In Nov 2019, Barb experiences some unexplained shortness of breath and our PCP recommended that she be admitted to the local hospital for at least <24 hr observation. Now our PCP could no longer see his pts when they were in the hospital… the hospital now had a staff of 20 HOSPITALISTS. and below is the post that I made about that encounter.
Does a practitioner’s ethnicity effect the care they provide to females ?
I have never updated that original post…. I filed a complaint with the QIO ( https://www.cms.gov/Medicare/Quality-Initiatives-Patient-Assessment-Instruments/QualityImprovementOrgs )
Which a entity that oversees how hospitalized Medicare pts are treated.. The QIO reviewer’s report basically “ripped this doctor a new one”… so I took that report and filed a complaint with the Indiana AG office … a few months later I get a copy of the letter sent to at least the doctor and perhaps his hospital employers basically stating that this is A WARNING – DON’T DO IT AGAIN.
Over a year as pasted and from people I know who work in/around the hospital states that he had not changed his opiophobic ways.
The entire point is as these hospital systems merge and getting larger… they are most likely accumulating “deeper pockets/ cash reserves”… Deep pockets is what law firms go after and these large hospital systems tend to put out systemic edicts in how their practitioners will practice medicine…. prescribe or not prescribe certain medications or groups of medications – think controlled substances.
If one prescriber is force reduction in medications used for chronic pain medications, most likely many/most/all practitioners within the hospital system are doing the same, because of a policy and procedure edict coming from the corporate suite… initiated by the CFO or legal dept.
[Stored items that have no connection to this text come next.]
Lemma tree_walk_back G s (pred : NX.links) w lb :
  Graph.wf G → search_tree (Graph.neighbors G) s pred → chain pred w lb →
  ∃ rest, reverse lb = s :: rest ∧ Graph.walk G s rest ∧ last (s :: rest) = Some w
          ∧ length lb = S (length rest).
Proof.
  intros Hwf (_ & Honly & Hlink). induction 1 as [x Hx|x y l Hx Hc IH].
  - apply Honly in Hx as ->. by exists [].
  - destruct IH as (rest & Hrev & Hw & Hlast & Hlen).
    destruct (Hlink x y Hx) as [_ Hxy]. apply (wf_neighbor_edge _ _ _ Hwf) in Hxy.
    destruct (walk_snoc _ _ _ _ _ Hw Hlast Hxy) as [Hw' Hlast'].
    exists (rest ++ [x]). rewrite reverse_cons, Hrev. split_and!; [done..|].
    rewrite length_app. simpl. lia.
Qed.

Lemma tree_walk_on G t (succ : NX.links) w lr :
  Graph.wf G → search_tree (NX.predecessors G) t succ → chain succ w lr →
  ∃ rest, lr = w :: rest ∧ Graph.walk G w rest ∧ last (w :: rest) = Some t.
Proof.
  intros Hwf (_ & Honly & Hlink). induction 1 as [x Hx|x y l Hx Hc IH].
  - apply Honly in Hx as ->. by exists [].
  - destruct IH as (rest & -> & Hw & Hlast).
    destruct (Hlink x y Hx) as [_ Hxy]. apply (wf_predecessor_edge _ _ _ Hwf) in Hxy.
    exists (y :: rest). split_and!; [done|by split|by rewrite last_cons_cons].
Qed.

Lemma shortest_path_result G s t :
  Graph.wf G → Graph.has_node G s = true → Graph.has_node G t = true →
  (∃ rest, NX.shortest_path G s t = Some (Ok (s :: rest)) ∧ shortest_walk G s t rest)
  ∨ (NX.shortest_path G s t = Some (Raise NetworkXNoPath) ∧ ¬ Graph.connected G s t).
Proof.
  intros Hwf Hs Ht. unfold NX.shortest_path. rewrite Hs, Ht. cbn [negb].
  destruct (bidirectional_spec G s t (λ _, True) (λ _, True)) as (r & Hr & Hpost); try done.
  pose proof (bidirectional_shortest G s t r Hwf Hr) as Hres. rewrite Hr.
  destruct r as [[[pred succ] w]|e]; simpl in Hres.
  - left. destruct Hpost as (Hrp & Hrs & Hwp & Hws & _ & _).
    destruct Hres as (Htp & Hts & lb & lr & Hlb & Hlr & Hmin).
    destruct (tree_walk_back _ _ _ _ _ Hwf Htp Hlb) as (rest1 & Hrev & Hw1 & Hl1 & Hlen1).
    destruct (tree_walk_on _ _ _ _ _ Hwf Hts Hlr) as (rest2 & -> & Hw2 & Hl2).
    destruct (walk_app _ _ _ _ _ _ Hw1 Hl1 Hw2 Hl2) as [Hw Hl].
    exists (rest1 ++ rest2). split.
    + cbn -[NX.follow size].
      destruct (follow_rooted pred w Hrp Hwp) as [back Hback]. rewrite Hback.
      pose proof (chain_unique _ _ _ Hlb _ (follow_inv _ _ _ _ Hback)) as ->.
      destruct (Hrs w Hws) as (l & Hc & Hnd & Hdom).
      pose proof (chain_unique _ _ _ Hlr _ Hc) as ->.
      pose proof (chain_length succ _ Hnd Hdom) as Hlen.
      inversion Hc as [x Hx|x y l' Hx Hc']; subst; rewrite Hx.
      * by rewrite follow_None, Hrev.
      * rewrite (follow_chain succ y _ Hc'); [by rewrite Hrev|]. simpl in Hlen. lia.
    + split_and!; [done..|]. intros rest' Hw' Hl'.
      pose proof (Hmin _ (walk_steps _ _ _ _ Hw' Hl')) as Hn.
      rewrite length_app. simpl in Hn. lia.
  - right. destruct Hres as [-> Hnone]. split; [done|].
    intros (rest & Hw & Hl). by apply (Hnone _ (walk_steps _ _ _ _ Hw Hl)).
Qed.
That means that hundreds or thousands of pts are being discriminated against because of their medical necessity for a certain category of meds.
I get the sense that numerous law firms are “sniffing around the chronic pain community” they are trying to figure out a game plan… healthcare discrimination at this level has never happened before and all the health issues that are being discriminated against are subjective diseases… there are no lab tests to determine the severity of a individual’s condition.
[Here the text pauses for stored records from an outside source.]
(** Observations for the examples: a light that is off and one that the
    host has lost. *)
Definition off_light : State :=
  {| state := "off";
     attributes :=
       {| attr_brightness := None; attr_color_mode := None;
          attr_supported_color_modes := Some ["hs"; "color_temp"; "plaid"];
          attr_supported_features := Some 32%N;
          attr_hs_color := None; attr_color_temp := None;
          attr_rgb_color := None; attr_rgbw_color := None;
          attr_rgbww_color := None; attr_xy_color := None |} |}.

Definition lost_light : State :=
  {| state := STATE_UNAVAILABLE;
     attributes :=
       {| attr_brightness := None; attr_color_mode := None;
          attr_supported_color_modes := Some ["rgb"];
          attr_supported_features := Some 1%N;
          attr_hs_color := None; attr_color_temp := None;
          attr_rgb_color := None; attr_rgbw_color := None;
          attr_rgbww_color := None; attr_xy_color := None |} |}.

Definition lit (g : OffsetLightGroup) : OffsetLightGroup :=
  set_is_on true (set_color_mode (Some HS)
                    (set_hs_color (PyTuple [PyInt 30; PyInt 80]) g)).

End Observed.

(** ** Tabulating the brightness mapping *)
Module Mapping.
Import Const Host Py Light Member.

(** The target of the given mode, before clamping. *)
Definition target (relative : bool) (m offset : Z) : outcome Z :=
  if relative then relative_target m offset else absolute_target m offset.

(** None of the results raises and they do not decrease along the list. *)
Fixpoint ascends (results : list (outcome Z)) : bool :=
  match results with
  | [] => true
  | Raises _ :: _ => false
  | Returns a :: rest =>
      match rest with
      | Returns b :: _ => (a <=? b) && ascends rest
      | Raises _ :: _ => false
      | [] => true
      end
  end.

(** The targets for the master brightnesses 0..255 at one offset. *)
Definition row (relative : bool) (offset : Z) : list (outcome Z) :=
  (λ m, target relative m offset) <$> seqZ 0 256.

(** The targets for the offsets -100..100 at one master brightness. *)
Definition column (relative : bool) (m : Z) : list (outcome Z) :=
  (λ offset, target relative m offset) <$> seqZ (-100) 201.

(** The member's percentages are percentages: 1..100 each, in whichever
    order. *)
Definition percentages (self : OffsetLightGroup) (entity_id : string) : Prop :=
  1 ≤ min_pct self entity_id ≤ 100 ∧ 1 ≤ max_pct self entity_id ≤ 100.

(** The group's mode, as the mapping tests it. *)
Definition is_relative (self : OffsetLightGroup) : bool :=
  bool_decide (_offset_type self = OFFSET_TYPE_RELATIVE).

(** Two members of a group, offsets -25 and +10, bounds 10%..80%. *)
Definition two_members (offset_type : string) : OffsetLightGroup :=
  __init__ "id" "pair"
    [("light.a", {[CONF_OFFSET := -25; CONF_MIN_BRIGHTNESS := 10;
                   CONF_MAX_BRIGHTNESS := 80]});
     ("light.b", {[CONF_OFFSET := 10; CONF_MIN_BRIGHTNESS := 10;
                   CONF_MAX_BRIGHTNESS := 80]})]
    offset_type.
Here is a link to all the ill effects to human beings having to deal with under/untreated pain… it is quite extensive and many effects can be LETHAL https://www.pharmaciststeve.com/?p=20995
IF any pt talks to a law firm, never let them go down the path of talking about MAL PRACTICE… Malpractice is when something goes accidentally and the pt is harmed. With forced reduction of pain and other meds… that is an INTENTIONAL HARM that is being caused to the pt. That has nothing to do with MALPRACTICE.
Filed under: General Problems
I hope your right about the law firms “sniffing around” This is the only thing that will change this abuse to pain patients. I dont no why it has taken this long to go after these hospitals that are destroying and killing patients everyday ..
I hope that these hospital corporations are getting larger and MORE VISIBLE to the legal community. And they give off the belief that they have deeper pockets and potential that many pts are involved. Remember, healthcare is nothing more than a FOR PROFIT CORPORATION. They may be registered as a NON-PROFIT…but that means that they don’t pay a whole array of taxes that normal corporations pays.